A few moments later he went to the locker room accompanied by one of the team’s doctors.

“I was feeling down when it happened because you always think about the worst,” Hulk said. “But then I talked to the doctors and they told me that it wasn’t anything too serious. I’m going to undergo treatment and hopefully I’ll be able to play.”

The Brazilian federation said Hulk wouldn’t need additional tests and would travel as planned with the rest of the squad to the northeastern city of Fortaleza later Sunday.

“At a World Cup you have to overcome every challenge,” Hulk said. “We prepare our entire lives to fulfill our dreams of playing in the tournament. I’m feeling well.”

If Hulk is ruled out, 21-year-old Shakhtar Donetsk striker Bernard would be his likely replacement. Chelsea’s Ramires is also an option.

Brazil had been injury free since it started its World Cup preparations in late May, but Sunday was a tense practice session in Teresopolis, outside Rio de Janeiro.

Bernard stayed on the ground for a few moments after a foul by David Luiz, and the defender was later hurt in a challenge by midfielder Luiz Gustavo. Both players were down briefly but recovered.

Coach Luiz Felipe Scolari ended the training session after the hard contact between Luiz and Gustavo.

Netherlands • A Dutch newspaper says that Arjen Robben ran faster than any footballer recorded on his way to scoring the final goal in the Netherlands’ 5-1 drubbing of Spain at the World Cup.

De Telegraaf says it clocked winger Robben at 37 kilometers per hour (22.9 mph) in his blistering breakaway for his second goal in Salvador on Friday. According to the paper, that broke the previous known speed record of 35.7 kph (21.8 mph) by Arsenal’s Theo Walcott.

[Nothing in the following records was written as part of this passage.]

(** X19.  After a run of the pipeline that returned True, a request to
    [GET /vendas/mensais] with a [limit] between 0 and 100 succeeds, and
    its body is the first [limit] rows of the monthly table that
    [transform] built, read from its last row backwards and restricted to
    the year asked for (a year of 0, like no year, restricts nothing): the
    most recent months, newest first. *)
Theorem meses_mais_recentes sort_values agora e d d' ano limit :
  run_completo sort_values agora e d = (true, d') ->
  0 <= limit <= 100 ->
  exists df vs,
    extract e = Some df /\
    colunas_numericas df = inr vs /\
    get_vendas_mensais true d' ano limit
    = Ok200 (map venda_mensal
               (firstn (Z.to_nat limit)
                       (rev (filter (do_ano ano) (vendas_mensais_de vs))))).
Proof.
  unfold run_completo. intros Hrun [L0 L1].
  destruct (extract e) as [df |] eqn:Ex; [| discriminate].
  destruct (run_true_inv _ _ _ _ _ Hrun) as (self' & Et & Hf & Hm & Hr & _).
  destruct (transform_true_inv _ _ _ _ Et) as (datas & vs & rfm & _ & Hn & _ & Es).
  exists df, vs. split; [reflexivity |]. split; [exact Hn |].
  subst self'. cbn in Hm, Hr.
  unfold get_vendas_mensais, carregar_dados.
  rewrite Hf, Hm, Hr. cbn [negb].
  destruct (100 <? limit)%Z eqn:L; [apply Z.ltb_lt in L; lia |].
  rewrite filtro_do_ano. unfold head.
  destruct (0 <=? limit)%Z eqn:P; [| apply Z.leb_gt in P; lia].
  rewrite ordena_desc_rev;
    [reflexivity | apply StronglySorted_filter; apply vendas_mensais_crescentes].
Qed.

Lemma meses_mais_recentes_witness :
  exists df vs,
    extract (mkEntrada true true true true true (Some vendas_ex)) = Some df /\
    colunas_numericas df = inr vs /\
    get_vendas_mensais true
      (snd (run_completo sort_estavel relogio_ex
              (mkEntrada true true true true true (Some vendas_ex)) nada_escrito))
      (Some 2022) 1
    = Ok200 (map venda_mensal
               (firstn (Z.to_nat 1)
                       (rev (filter (do_ano (Some 2022)) (vendas_mensais_de vs))))).
Proof.
  refine (meses_mais_recentes sort_estavel relogio_ex
            (mkEntrada true true true true true (Some vendas_ex)) nada_escrito
            _ (Some 2022) 1 _ _).
  - vm_compute. reflexivity.
  - lia.
Defined.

Olympic champion Usain Bolt reportedly reached a top speed of 44.72 kph (27.7 mph) when he set the 100-meter world record of 9.58 seconds.

Croatia • Angered by published photos showing them bathing nude at their training complex’s swimming pool, Croatian players are refusing to speak to World Cup reporters.

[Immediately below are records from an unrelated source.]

(** * Compliance Copilot: the scoring and risk aggregation engine

    A shallow embedding of the four scoring pipelines of the backend

      - [compliance/compliance.service.ts], module [Compliance];
      - [regulatory/regulatory-knowledge.service.ts], module [Regulatory];
      - [third-party-apps/third-party-app-risk.service.ts], module
        [ThirdPartyApps];
      - [monitoring/monitoring.service.ts], module [Monitoring];

    together with the statements the specification makes about them.  The
    modules of the services come first, each followed by the specification's
    reading of its scores; the modules of proofs come after them.

    Around the pipelines, the reports of the compliance service (modules
    [ComplianceReports] and [ComplianceDetails]), the scan of the installed
    apps ([AppScan], [AppAssessment]) and the alert service with the
    monitoring metrics and the daily health checks
    ([monitoring/alert.service.ts], module [Alerts]) are embedded the same
    way.

    Conventions for JavaScript values.
      - A [number] that only ever holds an exact integer of small magnitude
        (a counter, a length, a deduction, a millisecond timestamp) is a [Z]:
        binary64 arithmetic is exact on such values.
      - A [number] that goes through a fractional weight or a division is a
        binary64 [float] (Rocq's primitive floats), so that rounding is the
        one the program performs.
      - [null] / [undefined] are [None]; string unions and enums are
        inductive types.
      - An [async] method is a computation in the monad [Async] below:
        [await] is bind, a rejected promise is [Rejected]. *)

From Stdlib Require Import ZArith List String Ascii Bool Lia Sorted.
From Stdlib Require Import DecimalString QArith Qround Floats.
Import ListNotations.

Set Warnings "-inexact-float".

Local Open Scope string_scope.
Local Open Scope Z_scope.

(* ================================================================== *)
(** * JavaScript built-ins used by the services *)
(* ================================================================== *)

Module JS.

(** ** Numbers *)

(** The binary64 value of a small integer ([|z| < 2^53] is exact). *)
Definition Z2F (z : Z) : float :=
  if z <? 0
  then PrimFloat.opp (PrimFloat.of_uint63 (Uint63.of_Z (- z)))
  else PrimFloat.of_uint63 (Uint63.of_Z z).

(** [floor (v * 2^e + 1/2)] computed exactly, for [e < 0]. *)
Definition round_half_up (v e : Z) : Z :=
  (2 * v + 2 ^ (- e)) / 2 ^ (1 - e).

(** [Math.round]: the integer closest to [x], ties going towards
    [+Infinity]; [NaN], the infinities and the zeros are returned as they
    are, and so is every float whose exponent says it is an integer
    already.  (The sign of a zero result is not tracked.) *)
Definition Math_round (x : float) : float :=
  match Prim2SF x with
  | S754_finite s m e =>
      if 0 <=? e then x
      else Z2F (round_half_up (if s then Z.neg m else Z.pos m) e)
  | _ => x
  end.

(** [Math.max] and [Math.min] on two arguments: [NaN] is contagious. *)
Definition Math_max (a b : float) : float :=
  if PrimFloat.is_nan a || PrimFloat.is_nan b then PrimFloat.nan
  else if PrimFloat.ltb a b then b else a.

Definition Math_min (a b : float) : float :=
  if PrimFloat.is_nan a || PrimFloat.is_nan b then PrimFloat.nan
  else if PrimFloat.ltb b a then b else a.

(** [a >= b] and [a > b] on numbers. *)
Definition ge (a b : float) : bool := PrimFloat.leb b a.
Definition gt (a b : float) : bool := PrimFloat.ltb b a.

(** ** Strings *)

(** [`${n}`] for a non-negative integer. *)
Definition toString (n : nat) : string :=
  NilZero.string_of_uint (Nat.to_uint n).

(** [s.includes(pat)]: [pat] occurs in [s] as a substring. *)
Fixpoint includes (s pat : string) : bool :=
  String.prefix pat s ||
  match s with
  | EmptyString => false
  | String _ s' => includes s' pat
  end.

Definition lower_ascii (c : ascii) : ascii :=
  let n := nat_of_ascii c in
  if (Nat.leb 65 n && Nat.leb n 90)%bool then ascii_of_nat (n + 32) else c.

(** [s.toLowerCase()] on ASCII text. *)
Fixpoint toLowerCase (s : string) : string :=
  match s with
  | EmptyString => EmptyString
  | String c s' => String (lower_ascii c) (toLowerCase s')
  end.

(** The text on which [toLowerCase] above is [String.prototype.toLowerCase]:
    every character is below 128.  Outside ASCII the built-in also maps
    letters this function leaves alone (the Kelvin sign U+212A becomes "k"),
    so a statement about the lower case of a text the program does not
    write itself is made for ASCII text. *)
Definition is_ascii (s : string) : bool :=
  forallb (fun c => Nat.ltb (nat_of_ascii c) 128) (list_ascii_of_string s).

(** ** Arrays *)

(** [arr.includes(x)] on an array of strings. *)
Definition Array_includes (arr : list string) (x : string) : bool :=
  existsb (String.eqb x) arr.

(** [Array.prototype.sort(cmp)].  ECMAScript (2019 and later) requires the
    sort to be stable, and under a consistent comparator the result of a
    stable sort is determined; it is modelled as insertion sort.  An
    element [x] that stood before every element of the sorted tail goes in
    front of the first [y] with [cmp x y <= 0]. *)
Section Sort.
Context {A : Type} (cmp : A -> A -> Z).

Fixpoint sort_insert (x : A) (l : list A) : list A :=
  match l with
  | [] => [x]
  | y :: ys => if cmp x y <=? 0 then x :: y :: ys else y :: sort_insert x ys
  end.

Definition Array_sort (l : list A) : list A :=
  fold_right sort_insert [] l.
End Sort.

(** [arr.slice(0, n)]. *)
Definition slice0 {A : Type} (n : nat) (l : list A) : list A := firstn n l.

End JS.

(* ================================================================== *)
(** * Asynchronous, fallible computations over a store *)
(* ================================================================== *)

Module Effects.

(** A thrown [Error]: only its [message] is observed by the services. *)
Record Error := mkError { message : string }.

Inductive Outcome (A : Type) : Type :=
| Resolved (a : A)
| Rejected (e : Error).
Arguments Resolved {A} a.
Arguments Rejected {A} e.

(** A computation reads and updates a store [S] and either resolves to a
    value or rejects with an error; the store at the point of rejection is
    kept, as in JavaScript. *)
Definition Async (S A : Type) : Type := S -> Outcome A * S.

Definition ret {S A} (a : A) : Async S A := fun s => (Resolved a, s).

Definition throw {S A} (e : Error) : Async S A := fun s => (Rejected e, s).

Definition bind {S A B} (m : Async S A) (k : A -> Async S B) : Async S B :=
  fun s =>
    match m s with
    | (Resolved a, s') => k a s'
    | (Rejected e, s') => (Rejected e, s')
    end.

(** [try { body } catch (error) { handler }] *)
Definition try_catch {S A} (body : Async S A) (handler : Error -> Async S A)
  : Async S A :=
  fun s =>
    match body s with
    | (Resolved a, s') => (Resolved a, s')
    | (Rejected e, s') => handler e s'
    end.

Definition gets {S A} (f : S -> A) : Async S A := fun s => (Resolved (f s), s).

Definition modify {S} (f : S -> S) : Async S unit := fun s => (Resolved tt, f s).

(** Lift the stored outcome of a repository read. *)
Definition settle {S A} (f : S -> Outcome A) : Async S A := fun s => (f s, s).

Module Notations.
Notation "x <- m ;; k" := (bind m (fun x => k))
  (at level 61, m at next level, right associativity).
Notation "m ;;; k" := (bind m (fun _ => k))
    (at level 61, right associativity).
End Notations.

End Effects.

(* ================================================================== *)
(** * compliance/compliance.service.ts *)
(* ================================================================== *)

Module Compliance.
Import Effects Effects.Notations.

(** ** Interfaces and entities *)

Inductive Severity := low | medium | high | critical.
Inductive Priority := priority_low | priority_medium | priority_high | urgent.
Inductive Status := compliant | non_compliant | under_review.

Record AuditFinding := mkFinding {
  category : string;
  severity : Severity;
  description : string;
  impact : string
}.

Record AuditRecommendation := mkRecommendation {
  priority : Priority;
  title : string;
  recommendation_description : string;
  actionItems : list string;
  estimatedEffort : string
}.

Record AuditResult := mkAuditResult {
  score : Z;
  status : Status;
  findings : list AuditFinding;
  recommendations : list AuditRecommendation
}.

(** The object [{ findings, recommendations, deduction }] every check
    returns. *)
Record CheckResult := mkCheck {
  check_findings : list AuditFinding;
  check_recommendations : list AuditRecommendation;
  deduction : Z
}.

“They are determined that they will not speak to the media,” Croatia coach Niko Kovac said. “I don’t know if this will last until tomorrow, or until we are at the World Cup.”

The pictures from paparazzo photographers were published by Croatian media.

“I can’t force them to change their minds after what you have done to them and their families,” Kovac said.

A news conference scheduled for Monday at the Croatian camp near Salvador was canceled.

Colombia • Colombia complained to FIFA on Sunday about its security detail in Sao Paulo, saying police escorts are intentionally slowing down the team’s World Cup movements.

Brazil’s Justice Ministry responded by saying it has taken “adequate” measures to guarantee the team’s movements during the tournament. Colombia’s football federation has asked FIFA to make changes to its security detail.

The team’s press officer, Mauricio Correa, said there have been “repeated incidents” of delays, including the team’s arrival at Mineirao Stadium on Saturday. Colombia beat Greece 3-0.

Correa said the security detail, which is overseen by federal police in Sao Paulo state, is intentionally going too slowly at 20-25 kph and the situation is bothering Colombia’s staff and players.

The Justice Ministry said all teams receive the same treatment.